[DATA SHOWN Boundary: Start]

(** ** Callers *)

(** [&btree.Node{Payload: p}]: a new node, both children [nil]. *)
Definition NewNode (p : P) (h : gmap loc Node) : gmap loc Node * loc :=
  let n := fresh (dom h) in
  (<[n := {| Payload := p; Left := None; Right := None |}]> h, n).

(** [bt.Upsert(&btree.Node{Payload: p})] *)
Definition UpsertPayload (fuel : nat) (p : P) (s : BTree * gmap loc Node)
    : option (BTree * gmap loc Node * (loc * bool)) :=
  let '(h1, n) := NewNode p s.2 in Upsert fuel s.1 h1 n.

(** The loop of [main]: one [Upsert] of a new node per payload read. *)
Fixpoint UpsertAll (fuel : nat) (ps : list P) (s : BTree * gmap loc Node)
    : option (BTree * gmap loc Node) :=
  match ps with
  | [] => Some s
  | p :: ps' =>
    match UpsertPayload fuel p s with
    | Some (b', h', _) => UpsertAll fuel ps' (b', h')
    | None => None
    end
  end.

End btree.

Arguments Node : clear implicits.
Arguments LessFunc : clear implicits.
Arguments BTree : clear implicits.
Arguments WalkFunc : clear implicits.

(** ** The tree a store represents *)

Section shape.
Context {P : Type}.

(** The shape reachable from a root pointer: each vertex carries the
    location of its node and the payload stored there. *)
Inductive tree :=
  | Nil
  | T (l : tree) (x : loc) (p : P) (r : tree).

Definition root_of (t : tree) : option loc :=
  match t with Nil => None | T _ x _ _ => Some x end.

(** The store holds, at every vertex of [t], a node with that payload
    whose [Left] and [Right] point to the roots of the two subtrees. *)
Fixpoint heap_tree (h : gmap loc (Node P)) (t : tree) : Prop :=
  match t with
  | Nil => True
  | T l x p r =>
    h !! x = Some (mkNode p (root_of l) (root_of r))
    ∧ heap_tree h l ∧ heap_tree h r
  end.

(** Left subtree, vertex, right subtree. *)
Fixpoint inorder (t : tree) : list loc :=
  match t with Nil => [] | T l x _ r => inorder l ++ x :: inorder r end.
Lemma to_uint_no_leading_zero (p : positive) (u : Decimal.uint) :
  Pos.to_uint p <> Decimal.D0 u.
Proof.
  intros H.
  assert (Hn : Decimal.unorm (Pos.to_uint p) = Pos.to_uint p)
    by (rewrite <- (DecimalPos.Unsigned.to_of (Pos.to_uint p)),
          DecimalPos.Unsigned.of_to; reflexivity).
  rewrite H, unorm_D0 in Hn. unfold Decimal.unorm in Hn.
  pose proof (nzhead_nonzero u) as Hz.
  destruct (Decimal.nzhead u) eqn:E; try discriminate Hn.
  - injection Hn as <-. now apply (Unsigned.to_uint_nonzero p).
  - now apply (Hz u0).
Qed.

(** ["%d"] of a non-negative value is an unpadded decimal numeral. *)
Lemma fmt_d_unpadded (n : Z) : 0 <= n -> unpadded (Fmt.fmt_d n).
Proof.
  intros Hn. destruct n as [|p|p]; [now left | | lia].
  right. rewrite fmt_d_pos.
  pose proof (to_uint_no_leading_zero p) as Hz.
  pose proof (Unsigned.to_uint_nonnil p) as Hnil.
  destruct (Pos.to_uint p) as [|u|u|u|u|u|u|u|u|u|u]; simpl;
    [contradiction | now contradiction (Hz u) | ..];
    (eexists; eexists; split; [reflexivity | discriminate]).
Qed.

End DecimalFacts.

(** * The event identifier *)

Section EventId.

Variables (VERSION_SIZE : nat) (gbuildversion guuid : string).

Local Abbreviation compute_key' := (compute_key VERSION_SIZE gbuildversion guuid).
Local Abbreviation generate_event_id' := (generate_event_id VERSION_SIZE gbuildversion guuid).

Local Abbreviation salt' := (salt VERSION_SIZE gbuildversion guuid).

Lemma compute_key_ok (w : world) (buf : string) (key_len : nat) (seed : string) :
  key_len <> 0%nat -> (key_len <= 64)%nat ->
  compute_key' w (Some buf) key_len (Some seed) =
    (0, Some (hex_loop (key_len / 2) 0
                (SHA256.digest (Fmt.bytes_of_string (salt' w) ++ Fmt.bytes_of_string seed)))).
Proof.
  intros Hnz Hle. unfold compute_key.
  replace (SHA256.SHA256_DIGEST_LENGTH * 2 <? key_len)%nat with false
    by (symmetry; apply Nat.ltb_ge; exact Hle).
  replace (key_len =? 0)%nat with false
    by (symmetry; apply Nat.eqb_neq; exact Hnz).
  reflexivity.
Qed.

(** What [generate_event_id] returns for a non-null first seed and a
    valid variant. *)
Lemma generate_event_id_some (w : world) (s1 : string) (seed2 : option string)
  (type : key_type) (klen : nat) :
  (type = KEY_SHORT /\ klen = SHORT_KEY_LENGTH \/ type = KEY_LONG /\ klen = LONG_KEY_LENGTH) ->
  generate_event_id' w (Some s1) seed2 type =
    Some (hex_loop (klen / 2) 0
            (SHA256.digest
               (Fmt.bytes_of_string (salt' w) ++
                Fmt.bytes_of_string (match seed2 with Some s2 => s1 +:+ s2 | None => s1 end)))).
Proof.
  intros [[-> ->] | [-> ->]]; unfold generate_event_id;
    destruct seed2 as [s2|]; rewrite compute_key_ok by (cbv; lia); reflexivity.
Qed.

(** C2: for every non-null [seed1], [generate_event_id] returns a string
    of exactly 20 characters for [KEY_SHORT] and of exactly 32 characters
    for [KEY_LONG], and every character of it is a lowercase hexadecimal
    digit. *)
Theorem C2_event_id_length_and_alphabet (w : world) (seed1 : string)
  (seed2 : option string) :
  (exists key, generate_event_id' w (Some seed1) seed2 KEY_SHORT = Some key /\
               String.length key = 20%nat /\ all_lower_hex key = true) /\
  (exists key, generate_event_id' w (Some seed1) seed2 KEY_LONG = Some key /\
               String.length key = 32%nat /\ all_lower_hex key = true).
Proof.
  split; eexists; (split; [apply generate_event_id_some; auto|]);
    (split; [rewrite hex_loop_length; reflexivity | apply hex_loop_lower, digest_nth]).
Qed.

End EventId.
(** * Instructor router of the enrollment service

    A shallow embedding of [enrollment_service/instructor_router.py]:
    the three read handlers ([get_current_enrollment], [get_waitlist],
    [get_droplist]) over the wide-column roster store and the sorted-set
    waitlist store, and the administrative drop ([drop_class]) over the
    relational store reached through a [sqlite3] connection.

    Handlers are computations in a state-and-exception monad.  The state
    holds the three datastores and a trace of the datastore calls the
    handler issued, so that statements about the order of calls ("before
    any query", "after the commit") can be made. *)

From Stdlib Require Import ZArith String Ascii List DecimalString.
From stdpp Require Import base gmap list strings.

Local Open Scope Z_scope.

(** ** Python values that cross the handler boundary *)

(** JSON bodies: the handlers only build strings, arrays and objects. *)
#[local] Set Warnings "-register-all".
Inductive json :=
| JStr (s : string)
| JArr (l : list json)
| JObj (fields : list (string * json)).

(** [http.HTTPStatus] / [fastapi.status] members the router names. *)
Definition HTTP_200_OK : Z := 200.
Definition BAD_REQUEST : Z := 400.
Definition HTTP_404_NOT_FOUND : Z := 404.
Definition HTTP_409_CONFLICT : Z := 409.

(** The classes of the [sqlite3] exception hierarchy. *)
Inductive sqlite3_error :=
| Error | InterfaceError | DatabaseError | DataError | OperationalError
| IntegrityError | InternalError | ProgrammingError | NotSupportedError.

(** [type(e).__name__] *)
Definition type_name (k : sqlite3_error) : string :=
  match k with
  | Error => "Error" | InterfaceError => "InterfaceError"
  | DatabaseError => "DatabaseError" | DataError => "DataError"
  | OperationalError => "OperationalError"
  | IntegrityError => "IntegrityError" | InternalError => "InternalError"
  | ProgrammingError => "ProgrammingError"
  | NotSupportedError => "NotSupportedError"
  end.

(** [isinstance(e, sqlite3.IntegrityError)]: the class has no subclass. *)
Definition is_IntegrityError (k : sqlite3_error) : bool :=
  match k with IntegrityError => true | _ => false end.

(** The [detail] argument of [HTTPException]: a plain string, or the
    dict [{"type": ..., "msg": ...}] built in the [except] clause. *)
Inductive detail :=
| DetailStr (s : string)
| DetailTypeMsg (type msg : string).

Inductive exn :=
| HTTPException (status_code : Z) (d : detail)
| Sqlite3Error (kind : sqlite3_error) (msg : string)
| PyException (name msg : string).

Inductive Result (A : Type) :=
| Returns (a : A)
| Raises (e : exn).
Arguments Returns {A} a.
Arguments Raises {A} e.

(** [JSONResponse(status_code=..., content=...)] *)
Record Response := JSONResponse { status_code : Z; content : json }.

(** [models.Personnel] is outside this module; the router reads only
    its [cwid]. *)
Record Personnel := { cwid : Z }.

(** ** The roster store (wide-column) *)

(** Attribute values: strings and numbers. *)
Inductive attr :=
| AttrS (s : string)
| AttrN (n : Z).

#[global] Instance attr_eq_dec : EqDecision attr.
Proof. solve_decision. Defined.

(** [str(x)] on an attribute value. *)
Definition py_str (v : attr) : string :=
  match v with
  | AttrS s => s
  | AttrN n => NilZero.string_of_int (Z.to_int n)
  end.

(** The [query_params] dict handed to [db.query]: conjunctions of
    [Key(k).eq(v)] and of [Attr(k).eq(v)], an optional index and an
    optional projection. *)
Record query_params := {
  IndexName : option string;
  KeyConditionExpression : list (string * attr);
  FilterExpression : list (string * attr);
  ProjectionExpression : option (list string) }.
(** C8 fails as stated: [exec] on the unbound task leaves the user's
    state as it was, while a call of [run] would have written 7. *)
Lemma Task_exec_unbound_does_not_run :
  (tasks DemoObjects.one_unbound_task !! 10) ≫= result_ = None
  /\ Task_exec 10 DemoObjects.one_unbound_task = Some DemoObjects.one_unbound_task
  /\ world DemoObjects.one_unbound_task = []
  /\ (Demo.tagged 7 (world DemoObjects.one_unbound_task)).2 = [7].
Proof. repeat split; vm_compute; reflexivity. Qed.

Lemma Task_exec_bound_or_not_witness :
  exists r',
    any_ r' = Any_holding (H := Demo.code) Demo.T_int 7
    /\ resLimit_ (sem_ r') = 1
    /\ Task_exec 10 DemoObjects.one_bound_task
       = Some (upd_results <[100 := r']> (set_world [7] DemoObjects.one_bound_task)).
Proof.
  destruct (Task_exec_bound_or_not (H := Demo.code) 10
              (mkTask (Some 100) (Demo.tagged 7)) DemoObjects.one_bound_task)
    as [Hbound _]; [reflexivity|].
  destruct (Hbound 100 (mkResult Any_default (Semaphore_ctor 0) (Some 10) true))
    as (r' & _ & Hany & Hsem & Hexec); [reflexivity|reflexivity|reflexivity|].
  exists r'. split; [exact Hany|]. split; [exact Hsem|exact Hexec].
Defined.

(** ** Configuration *)

Lemma setThreadSizeThreshHold_cached (t : Z) (p : ThreadPool) :
  isPoolRunning_ p = false -> poolMode_ p = MODE_CACHED ->
  setThreadSizeThreshHold t p = set_threadSizeThreshHold t p.
Proof.
  intros Hrun Hmode. unfold setThreadSizeThreshHold, chackRunningState.
  rewrite Hrun. rewrite decide_True by exact Hmode. reflexivity.
Qed.

Lemma setThreadSizeThreshHold_fixed (t : Z) (p : ThreadPool) :
  poolMode_ p = MODE_FIXED -> setThreadSizeThreshHold t p = p.
Proof.
  intros Hmode. unfold setThreadSizeThreshHold, chackRunningState.
  destruct (isPoolRunning_ p); [reflexivity|].
  rewrite decide_False; [reflexivity|]. rewrite Hmode. discriminate.
Qed.

(** C10. On a pool that has not been started, [setThreadSizeThreshHold(t)]
    stores [t] (converted to [size_t], which is [t] itself when [t] is not
    negative) as the threshold when the mode is cached, and changes nothing
    else; when the mode is fixed, as it is after construction, the call
    changes nothing, so that a threshold set before [setMode(MODE_CACHED)]
    is lost. *)
Theorem setThreadSizeThreshHold_needs_cached (t : Z) (p : ThreadPool) :
  isPoolRunning_ p = false ->
  (poolMode_ p = MODE_CACHED ->
     setThreadSizeThreshHold t p = set_threadSizeThreshHold t p
     /\ threadSizeThreshHold_ (setThreadSizeThreshHold t p) = Int.to_size_t t
     /\ (Int.is_int t = true -> 0 <= t ->
         threadSizeThreshHold_ (setThreadSizeThreshHold t p) = t))
  /\ (poolMode_ p = MODE_FIXED ->
        setThreadSizeThreshHold t p = p
        /\ threadSizeThreshHold_ (setMode MODE_CACHED (setThreadSizeThreshHold t p))
           = threadSizeThreshHold_ p
        /\ poolMode_ (setMode MODE_CACHED (setThreadSizeThreshHold t p)) = MODE_CACHED)
  /\ poolMode_ ThreadPool_ctor = MODE_FIXED
  /\ isPoolRunning_ ThreadPool_ctor = false.
Proof.
  intros Hrun. split; [|split; [|split; reflexivity]].
  - intros Hmode. rewrite setThreadSizeThreshHold_cached by assumption.
    split; [reflexivity|]. split; [reflexivity|].
    intros Hint Hnn. cbn. apply IntFacts.to_size_t_int; assumption.
  - intros Hmode. rewrite setThreadSizeThreshHold_fixed by assumption.
    split; [reflexivity|].
    unfold setMode, chackRunningState. rewrite Hrun. split; reflexivity.
Qed.

(** On the pool as constructed: the threshold stays at 100 in fixed mode
    and becomes 8 once the mode is cached. *)
Lemma setThreadSizeThreshHold_needs_cached_witness :
  threadSizeThreshHold_ (setMode MODE_CACHED (setThreadSizeThreshHold 8 ThreadPool_ctor))
  = THREAD_MAX_THRESHHOLD
  /\ threadSizeThreshHold_
       (setThreadSizeThreshHold 8 (setMode MODE_CACHED ThreadPool_ctor)) = 8.
Proof.
  split.
  - destruct (setThreadSizeThreshHold_needs_cached 8 ThreadPool_ctor)
      as (_ & Hfixed & _); [reflexivity|].
    destruct Hfixed as (_ & Hkeep & _); [reflexivity|]. exact Hkeep.
  - destruct (setThreadSizeThreshHold_needs_cached 8 (setMode MODE_CACHED ThreadPool_ctor))
      as (Hcached & _); [reflexivity|].
    destruct Hcached as (_ & _ & Hval); [reflexivity|].
    apply Hval; [reflexivity|lia].
Defined.
(** * Offer curation: a shallow embedding of [offer_curation.ts]

    The development follows the source file top to bottom: the JSON values
    the script manipulates and the JavaScript coercions it relies on, the
    Record Structurer ([extractImageDetails], [renderSections],
    [structureActivity]), the Prompt Builder, the Response Reconciler
    ([parseJsonResponse], [gradeOffer]), the batch runner ([gradeOffers]) and
    the entry point ([main]).  Strings are sequences of code units below
    256.  A conversion to a string or a number throws on some objects; the
    coercions below give the value when the conversion returns and
    [stringable] tells when it does.  Theorems come after all
    definitions. *)

From Stdlib Require Import Bool Arith Lia List ZArith QArith.
From Stdlib Require Import Strings.Ascii Strings.String.
From Stdlib Require Import Sorting.Permutation Sorting.Sorted.
From Stdlib Require OrderedTypeEx.
Import ListNotations.

Close Scope Q_scope.
Set Warnings "-register-all".
Open Scope string_scope.
Open Scope bool_scope.

(* ================================================================== *)
(** ** JavaScript values *)

(** A JavaScript number.  Finite doubles are dyadic rationals, so every
    finite double is an inhabitant of [Fin]; comparison, [Math.min],
    [Math.max] and [Math.trunc] are exact on doubles and are computed on
    the rational.  The two zeros are identified. *)
Inductive number : Type :=
| NaN
| PosInf
| NegInf
| Fin (q : Q).

(** [type JsonValue = string | number | boolean | null | JsonValue[] |
    { [key: string]: JsonValue }].  An object is the list of its own
    properties in insertion order. *)
Inductive JsonValue : Type :=
| JNull
| JBool (b : bool)
| JNum (n : number)
| JStr (s : string)
| JArr (items : list JsonValue)
| JObj (fields : list (string * JsonValue)).

(** A value that may be [undefined]: [None] is [undefined]. *)
Definition value := option JsonValue.

(** The parts of the JavaScript runtime that the script calls and that are
    not defined by the script: number formatting, string-to-number
    conversion, the JSON parser ([None] when [JSON.parse] throws) and the
    collation order of [String.prototype.localeCompare]. *)
Class Runtime : Type := {
  Number_toString : number -> string;
  StringToNumber : string -> number;
  JSON_parse : string -> option JsonValue;
  localeCompare : string -> string -> comparison
}.

(* ------------------------------------------------------------------ *)
(** *** Strings *)

Definition nonEmpty (s : string) : bool :=
  match s with EmptyString => false | String _ _ => true end.

(** White space removed by [String.prototype.trim], for code units below
    256: TAB, LF, VT, FF, CR, SP and NBSP. *)
Definition isWhiteSpace (c : ascii) : bool :=
  let n := nat_of_ascii c in
  ((9 <=? n)%nat && (n <=? 13)%nat) || (n =? 32)%nat || (n =? 160)%nat.

Fixpoint trimStart (s : string) : string :=
  match s with
  | EmptyString => EmptyString
  | String c s' => if isWhiteSpace c then trimStart s' else s
  end.

Fixpoint trimEnd (s : string) : string :=
  match s with
  | EmptyString => EmptyString
  | String c s' =>
      let r := trimEnd s' in
      if isWhiteSpace c && negb (nonEmpty r) then EmptyString else String c r
  end.

Definition trim (s : string) : string := trimEnd (trimStart s).

Definition startsWith (s p : string) : bool := prefix p s.

(** [Array.prototype.join]. *)
Definition join (sep : string) (l : list string) : string := concat sep l.

(** [String.prototype.slice(0, n)]. *)
Definition slice0 (n : nat) (s : string) : string := substring 0 n s.

(** [String.prototype.toUpperCase] on the ASCII letters.  The runtime
    also maps some code units above 127, to characters or pairs that hold
    none of the letters C, U, R, A, T, E, D; they are left in place here,
    which does not change whether the result is the curated sentinel. *)
Definition upperChar (c : ascii) : ascii :=
  let n := nat_of_ascii c in
  if (97 <=? n)%nat && (n <=? 122)%nat then ascii_of_nat (n - 32) else c.

Fixpoint toUpperCase (s : string) : string :=
  match s with
  | EmptyString => EmptyString
  | String c s' => String (upperChar c) (toUpperCase s')
  end.

Definition quote : string := String (ascii_of_nat 34) EmptyString.
Definition newline : string := String (ascii_of_nat 10) EmptyString.

(* ------------------------------------------------------------------ *)
(** *** Truthiness, [typeof] and property access *)

Definition Qis_zero (q : Q) : bool := (Qnum q =? 0)%Z.

Definition numberTruthy (n : number) : bool :=
  match n with
  | NaN => false
  | Fin q => negb (Qis_zero q)
  | PosInf | NegInf => true
  end.

(** [Boolean(v)] for a defined value. *)
Definition truthy (v : JsonValue) : bool :=
  match v with
  | JNull => false
  | JBool b => b
  | JNum n => numberTruthy n
  | JStr s => nonEmpty s
  | JArr _ | JObj _ => true
  end.

(** [Boolean(v)] for a possibly undefined value. *)
Definition truthyV (v : value) : bool :=
  match v with None => false | Some x => truthy x end.

(** [v && typeof v === 'object']: arrays and objects. *)
Definition isObjectLike (v : JsonValue) : bool :=
  match v with JArr _ | JObj _ => true | _ => false end.

Fixpoint assoc (k : string) (fields : list (string * JsonValue)) : value :=
  match fields with
  | [] => None
  | (k', v) :: rest => if String.eqb k k' then Some v else assoc k rest
  end.

(** [v.k] for the property names the script reads.  None of them is an
    index, [length] or a prototype member, so only objects answer.  On
    [null] the access throws; every use below is behind a guard that
    excludes [null]. *)
Definition prop (v : JsonValue) (k : string) : value :=
  match v with
  | JObj fields => assoc k fields
  | _ => None
  end.

(** [typeof v.k === 'string' ? v.k : undefined]. *)
Definition stringProp (v : JsonValue) (k : string) : option string :=
  match prop v k with Some (JStr s) => Some s | _ => None end.

(** [typeof v.k === 'number' ? v.k : undefined]. *)
Definition numberProp (v : JsonValue) (k : string) : option number :=
  match prop v k with Some (JNum n) => Some n | _ => None end.

(** [a || b] on possibly undefined values. *)
Definition orElse (a b : value) : value := if truthyV a then a else b.

(** [s || d] for an optional string. *)
Definition strOr (s : option string) (d : string) : string :=
  match s with
  | Some x => if nonEmpty x then x else d
  | None => d
  end.

(* ------------------------------------------------------------------ *)
(** *** Coercions *)

Section Coercions.
Context {R : Runtime}.

(** [String(v)] for a defined value. *)
Fixpoint toStr (v : JsonValue) : string :=
  match v with
  | JNull => "null"
  | JBool true => "true"
  | JBool false => "false"
  | JNum n => Number_toString n
  | JStr s => s
  | JArr items =>
      join "," (map (fun x => match x with JNull => "" | _ => toStr x end)
                    items)
  | JObj _ => "[object Object]"
  end.

(** [Number(v)]. *)
Definition toNumber (v : value) : number :=
  match v with
  | None => NaN
  | Some JNull => Fin 0
  | Some (JBool true) => Fin 1
  | Some (JBool false) => Fin 0
  | Some (JNum n) => n
  | Some (JStr s) => StringToNumber s
  | Some (JArr items) => StringToNumber (toStr (JArr items))
  | Some (JObj _) => NaN
  end.

(** [String(v)], [v.toString()], a template literal and [Number(v)] throw
    a [TypeError] on an object with a property of its own named
    [toString], whose value is JSON data and cannot be called, and on an
    array that holds such an object at any depth.  [toStr] and [toNumber]
    give the value when the conversion returns; [stringable] tells whether
    it does. *)
Fixpoint stringable (v : JsonValue) : bool :=
  match v with
  | JObj fields =>
      match assoc "toString" fields with Some _ => false | None => true end
  | JArr items => forallb stringable items
  | _ => true
  end.

(** Escaping of one code unit inside a JSON string literal. *)
Definition escapeChar (c : ascii) : string :=
  let n := nat_of_ascii c in
  if (n =? 34)%nat then "\" ++ quote
  else if (n =? 92)%nat then "\\"
  else if (n =? 8)%nat then "\b"
  else if (n =? 12)%nat then "\f"
  else if (n =? 10)%nat then "\n"
  else if (n =? 13)%nat then "\r"
  else if (n =? 9)%nat then "\t"
  else if (n <? 32)%nat then
    "\u00" ++ (if (n <? 16)%nat then "0" else "1")
           ++ String (nth (n mod 16)
                          (list_ascii_of_string "0123456789abcdef")
                          "0"%char)
                     EmptyString
  else String c EmptyString.

Fixpoint escapeString (s : string) : string :=
  match s with
  | EmptyString => EmptyString
  | String c s' => escapeChar c ++ escapeString s'
  end.

Definition quoteJson (s : string) : string :=
  quote ++ escapeString s ++ quote.

(** [JSON.stringify(v)] without indentation. *)
Fixpoint JSON_stringify (v : JsonValue) : string :=
  match v with
  | JNull => "null"
  | JBool true => "true"
  | JBool false => "false"
  | JNum (Fin q) => Number_toString (Fin q)
  | JNum _ => "null"
  | JStr s => quoteJson s
  | JArr items => "[" ++ join "," (map JSON_stringify items) ++ "]"
  | JObj fields =>
      "{" ++ join "," (map (fun kv => quoteJson (fst kv) ++ ":"
                                        ++ JSON_stringify (snd kv))
                           fields)
          ++ "}"
  end.

End Coercions.

(* ================================================================== *)
(** ** Data model *)

Record ImageDetail : Type := {
  url : option string;
  type : option string;
  alt : option string;
  description : option string;
  width : option number;
  height : option number;
  source : option string
}.

Record PackageSummary : Type := {
  package_id : value;
  package_name : option string;
  sections_markdown : string
}.

Record StructuredOffer : Type := {
  source_path : string;
  activity_id : value;
  title : option string;
  subtitle : option string;
  what_we_love : option string;
  location : value;
  address : value;
  category : option string;
  category_detail : JsonValue;
  description_markdown : string;
  packages : list PackageSummary;
  images : list string;
  image_details : list ImageDetail;
  city : option string;
  country : option string;
  status : JsonValue;
  raw : JsonValue
}.

(** The field [activity_id] of the source's [GradingResult] is
    [result_activity_id] here, since [StructuredOffer] owns the short name. *)
Record GradingResult : Type := {
  result_activity_id : JsonValue;
  score : option number;
  reason : string;
  categories : list string;
  target_audiences : list string;
  hero_image_index : option Z;
  hero_image_url : option string;
  hero_image_reason : string;
  response_id : option string
}.

(* ================================================================== *)
(** ** Record Structurer *)

(** The object literal pushed for an entry [o] whose host URL is [u]. *)
Definition imageDetailOf (o : JsonValue) (u src : string) : ImageDetail :=
  {| url := Some u;
     type := stringProp o "image_type";
     alt := stringProp o "image_alt";
     description := stringProp o "image_desc";
     width := numberProp o "width";
     height := numberProp o "height";
     source := Some src |}.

[DATA SHOWN Boundary: End]

▸ WORK ITEM: Reproduce exactly, and with no other material, the lines between those holding "From Stdlib Require Import Sorting.Permutation" and "JBool (b : bool)", inclusive.

▸ RESULT FOR THIS TASK:
From Stdlib Require Import Sorting.Permutation Sorting.Sorted.
From Stdlib Require OrderedTypeEx.
Import ListNotations.

Close Scope Q_scope.
Set Warnings "-register-all".
Open Scope string_scope.
Open Scope bool_scope.

(* ================================================================== *)
(** ** JavaScript values *)

(** A JavaScript number.  Finite doubles are dyadic rationals, so every
    finite double is an inhabitant of [Fin]; comparison, [Math.min],
    [Math.max] and [Math.trunc] are exact on doubles and are computed on
    the rational.  The two zeros are identified. *)
Inductive number : Type :=
| NaN
| PosInf
| NegInf
| Fin (q : Q).

(** [type JsonValue = string | number | boolean | null | JsonValue[] |
    { [key: string]: JsonValue }].  An object is the list of its own
    properties in insertion order. *)
Inductive JsonValue : Type :=
| JNull
| JBool (b : bool)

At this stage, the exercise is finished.